(INSTRUCTIONS TO FOLLOW):
Every line from the one containing "calls : table call_statistics;" to the one containing "(mk_call id key.1.1" in the records below, both included, must be set down exactly, and no other line.
#### GIVEN DATA
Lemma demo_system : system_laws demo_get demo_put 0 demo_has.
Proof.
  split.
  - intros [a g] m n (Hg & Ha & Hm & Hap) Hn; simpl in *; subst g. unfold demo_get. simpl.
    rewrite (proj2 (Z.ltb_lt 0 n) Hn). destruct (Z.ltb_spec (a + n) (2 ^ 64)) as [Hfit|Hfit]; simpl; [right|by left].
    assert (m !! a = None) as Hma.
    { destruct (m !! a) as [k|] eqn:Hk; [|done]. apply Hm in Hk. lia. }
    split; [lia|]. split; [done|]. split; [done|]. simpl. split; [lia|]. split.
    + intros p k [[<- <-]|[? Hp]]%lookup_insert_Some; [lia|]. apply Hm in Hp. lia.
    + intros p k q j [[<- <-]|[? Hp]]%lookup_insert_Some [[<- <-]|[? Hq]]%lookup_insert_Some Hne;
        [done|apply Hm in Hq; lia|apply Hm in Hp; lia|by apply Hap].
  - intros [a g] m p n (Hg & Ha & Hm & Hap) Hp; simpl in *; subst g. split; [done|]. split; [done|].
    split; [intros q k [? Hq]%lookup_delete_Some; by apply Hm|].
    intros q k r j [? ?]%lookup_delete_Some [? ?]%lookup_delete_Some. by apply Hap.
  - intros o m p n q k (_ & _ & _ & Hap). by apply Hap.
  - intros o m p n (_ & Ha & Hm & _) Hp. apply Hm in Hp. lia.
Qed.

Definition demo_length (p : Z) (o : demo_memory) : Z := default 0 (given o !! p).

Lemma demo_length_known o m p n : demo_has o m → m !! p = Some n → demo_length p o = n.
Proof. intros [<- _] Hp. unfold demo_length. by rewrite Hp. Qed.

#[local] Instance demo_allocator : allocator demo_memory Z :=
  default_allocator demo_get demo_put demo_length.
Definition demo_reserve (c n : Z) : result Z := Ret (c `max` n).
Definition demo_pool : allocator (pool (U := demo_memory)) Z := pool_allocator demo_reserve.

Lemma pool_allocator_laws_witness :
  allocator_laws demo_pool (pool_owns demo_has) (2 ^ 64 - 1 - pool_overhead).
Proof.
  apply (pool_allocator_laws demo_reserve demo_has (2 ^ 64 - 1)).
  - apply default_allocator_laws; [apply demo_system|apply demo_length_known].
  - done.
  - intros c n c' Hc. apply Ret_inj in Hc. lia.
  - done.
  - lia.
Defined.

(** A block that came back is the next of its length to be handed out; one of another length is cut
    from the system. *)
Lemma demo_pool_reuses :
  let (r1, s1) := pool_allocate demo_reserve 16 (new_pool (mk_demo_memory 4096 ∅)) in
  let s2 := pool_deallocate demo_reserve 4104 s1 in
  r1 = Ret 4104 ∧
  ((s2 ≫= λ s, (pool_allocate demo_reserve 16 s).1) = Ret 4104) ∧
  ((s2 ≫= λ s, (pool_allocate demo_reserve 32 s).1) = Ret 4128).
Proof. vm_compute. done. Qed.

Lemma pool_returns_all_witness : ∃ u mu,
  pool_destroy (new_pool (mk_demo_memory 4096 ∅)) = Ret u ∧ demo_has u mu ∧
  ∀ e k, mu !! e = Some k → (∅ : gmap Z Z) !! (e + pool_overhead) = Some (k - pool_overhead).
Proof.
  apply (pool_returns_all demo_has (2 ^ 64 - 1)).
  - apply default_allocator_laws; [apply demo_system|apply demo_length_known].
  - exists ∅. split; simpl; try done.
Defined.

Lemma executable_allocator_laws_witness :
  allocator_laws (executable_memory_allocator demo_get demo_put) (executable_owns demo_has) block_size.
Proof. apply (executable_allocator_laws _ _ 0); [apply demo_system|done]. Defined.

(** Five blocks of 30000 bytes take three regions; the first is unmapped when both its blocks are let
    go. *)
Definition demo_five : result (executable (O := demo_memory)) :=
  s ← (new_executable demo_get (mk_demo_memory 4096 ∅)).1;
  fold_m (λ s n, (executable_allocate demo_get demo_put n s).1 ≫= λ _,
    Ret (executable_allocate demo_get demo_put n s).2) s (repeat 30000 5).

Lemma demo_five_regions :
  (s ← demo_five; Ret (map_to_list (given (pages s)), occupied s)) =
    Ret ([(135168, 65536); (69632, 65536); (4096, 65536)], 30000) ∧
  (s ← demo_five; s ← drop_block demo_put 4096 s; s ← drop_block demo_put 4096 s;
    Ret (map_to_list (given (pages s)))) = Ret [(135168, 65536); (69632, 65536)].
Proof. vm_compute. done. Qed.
########
#### GIVEN DATA
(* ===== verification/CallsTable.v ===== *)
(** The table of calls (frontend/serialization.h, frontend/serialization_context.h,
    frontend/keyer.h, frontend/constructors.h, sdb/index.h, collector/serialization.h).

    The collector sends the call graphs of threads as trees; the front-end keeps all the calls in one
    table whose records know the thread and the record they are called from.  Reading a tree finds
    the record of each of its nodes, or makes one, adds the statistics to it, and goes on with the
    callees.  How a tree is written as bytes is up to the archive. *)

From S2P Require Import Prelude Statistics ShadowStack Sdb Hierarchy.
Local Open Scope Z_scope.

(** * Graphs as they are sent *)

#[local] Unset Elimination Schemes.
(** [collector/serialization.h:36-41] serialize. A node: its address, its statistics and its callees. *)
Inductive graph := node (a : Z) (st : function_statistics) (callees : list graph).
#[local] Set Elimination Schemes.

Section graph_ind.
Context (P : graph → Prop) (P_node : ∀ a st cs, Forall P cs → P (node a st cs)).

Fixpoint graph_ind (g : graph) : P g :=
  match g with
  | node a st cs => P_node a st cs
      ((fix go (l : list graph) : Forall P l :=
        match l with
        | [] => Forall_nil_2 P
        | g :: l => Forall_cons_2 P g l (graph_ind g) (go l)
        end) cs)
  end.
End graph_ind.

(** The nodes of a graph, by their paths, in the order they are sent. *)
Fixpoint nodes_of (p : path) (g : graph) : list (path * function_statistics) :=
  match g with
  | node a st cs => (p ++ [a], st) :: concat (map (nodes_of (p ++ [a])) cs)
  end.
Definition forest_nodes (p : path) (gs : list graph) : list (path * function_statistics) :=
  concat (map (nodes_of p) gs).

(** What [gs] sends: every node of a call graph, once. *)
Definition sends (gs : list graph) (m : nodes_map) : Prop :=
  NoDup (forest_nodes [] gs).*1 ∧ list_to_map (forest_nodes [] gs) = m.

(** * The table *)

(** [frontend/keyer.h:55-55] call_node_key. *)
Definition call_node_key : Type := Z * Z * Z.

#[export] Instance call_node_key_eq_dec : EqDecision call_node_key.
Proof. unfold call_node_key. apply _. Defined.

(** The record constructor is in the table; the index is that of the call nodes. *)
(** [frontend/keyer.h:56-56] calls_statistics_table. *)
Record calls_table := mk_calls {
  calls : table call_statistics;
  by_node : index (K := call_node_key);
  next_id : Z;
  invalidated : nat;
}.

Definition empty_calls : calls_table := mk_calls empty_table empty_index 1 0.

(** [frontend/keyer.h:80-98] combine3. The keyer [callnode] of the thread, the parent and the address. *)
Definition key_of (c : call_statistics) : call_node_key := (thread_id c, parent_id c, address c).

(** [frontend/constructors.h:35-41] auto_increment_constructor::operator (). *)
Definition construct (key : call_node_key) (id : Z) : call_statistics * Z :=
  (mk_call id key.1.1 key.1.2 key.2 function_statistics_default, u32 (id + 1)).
########
#### GIVEN DATA
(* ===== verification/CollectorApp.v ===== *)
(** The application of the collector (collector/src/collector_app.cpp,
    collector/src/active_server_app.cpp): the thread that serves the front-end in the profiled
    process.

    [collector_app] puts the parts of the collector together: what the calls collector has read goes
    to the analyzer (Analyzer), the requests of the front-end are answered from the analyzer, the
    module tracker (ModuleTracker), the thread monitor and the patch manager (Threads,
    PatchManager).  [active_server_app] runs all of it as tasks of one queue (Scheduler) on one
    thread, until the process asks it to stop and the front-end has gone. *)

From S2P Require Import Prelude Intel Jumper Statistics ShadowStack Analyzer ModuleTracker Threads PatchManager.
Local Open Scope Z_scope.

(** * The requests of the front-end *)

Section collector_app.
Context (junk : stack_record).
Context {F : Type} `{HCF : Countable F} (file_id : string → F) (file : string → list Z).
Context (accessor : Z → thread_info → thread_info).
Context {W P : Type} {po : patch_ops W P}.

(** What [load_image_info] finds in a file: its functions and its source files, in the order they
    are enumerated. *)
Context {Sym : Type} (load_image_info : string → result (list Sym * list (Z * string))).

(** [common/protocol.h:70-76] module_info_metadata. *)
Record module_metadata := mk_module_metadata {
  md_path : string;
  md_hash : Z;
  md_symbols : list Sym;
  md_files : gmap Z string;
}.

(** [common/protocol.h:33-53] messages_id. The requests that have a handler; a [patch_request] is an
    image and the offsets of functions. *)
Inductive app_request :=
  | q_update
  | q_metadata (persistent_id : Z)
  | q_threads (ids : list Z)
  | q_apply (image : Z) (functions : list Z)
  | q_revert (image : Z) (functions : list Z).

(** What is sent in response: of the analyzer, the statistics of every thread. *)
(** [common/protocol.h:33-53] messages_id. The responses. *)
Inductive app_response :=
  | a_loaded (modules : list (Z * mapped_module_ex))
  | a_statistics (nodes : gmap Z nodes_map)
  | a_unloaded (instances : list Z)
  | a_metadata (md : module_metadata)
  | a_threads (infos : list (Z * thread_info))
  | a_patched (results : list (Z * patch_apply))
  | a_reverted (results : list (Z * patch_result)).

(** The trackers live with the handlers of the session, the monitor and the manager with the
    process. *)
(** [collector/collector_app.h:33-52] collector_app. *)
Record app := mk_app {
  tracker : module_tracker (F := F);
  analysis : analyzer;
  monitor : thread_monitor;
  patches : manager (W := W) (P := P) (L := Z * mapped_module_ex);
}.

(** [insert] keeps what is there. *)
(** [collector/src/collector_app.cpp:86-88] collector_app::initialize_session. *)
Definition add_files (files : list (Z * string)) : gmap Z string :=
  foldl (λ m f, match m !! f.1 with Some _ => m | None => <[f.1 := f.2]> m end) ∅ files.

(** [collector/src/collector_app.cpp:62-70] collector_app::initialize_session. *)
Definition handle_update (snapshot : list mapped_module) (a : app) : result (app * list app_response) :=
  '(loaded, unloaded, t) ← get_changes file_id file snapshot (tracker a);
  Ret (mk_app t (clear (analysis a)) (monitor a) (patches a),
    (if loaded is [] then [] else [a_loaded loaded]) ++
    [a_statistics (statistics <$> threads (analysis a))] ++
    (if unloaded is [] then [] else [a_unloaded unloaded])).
########
(EXERCISE SOLUTION):
  calls : table call_statistics;
  by_node : index (K := call_node_key);
  next_id : Z;
  invalidated : nat;
}.

Definition empty_calls : calls_table := mk_calls empty_table empty_index 1 0.

(** [frontend/keyer.h:80-98] combine3. The keyer [callnode] of the thread, the parent and the address. *)
Definition key_of (c : call_statistics) : call_node_key := (thread_id c, parent_id c, address c).

(** [frontend/constructors.h:35-41] auto_increment_constructor::operator (). *)
Definition construct (key : call_node_key) (id : Z) : call_statistics * Z :=
  (mk_call id key.1.1 key.1.2 key.2 function_statistics_default, u32 (id + 1)).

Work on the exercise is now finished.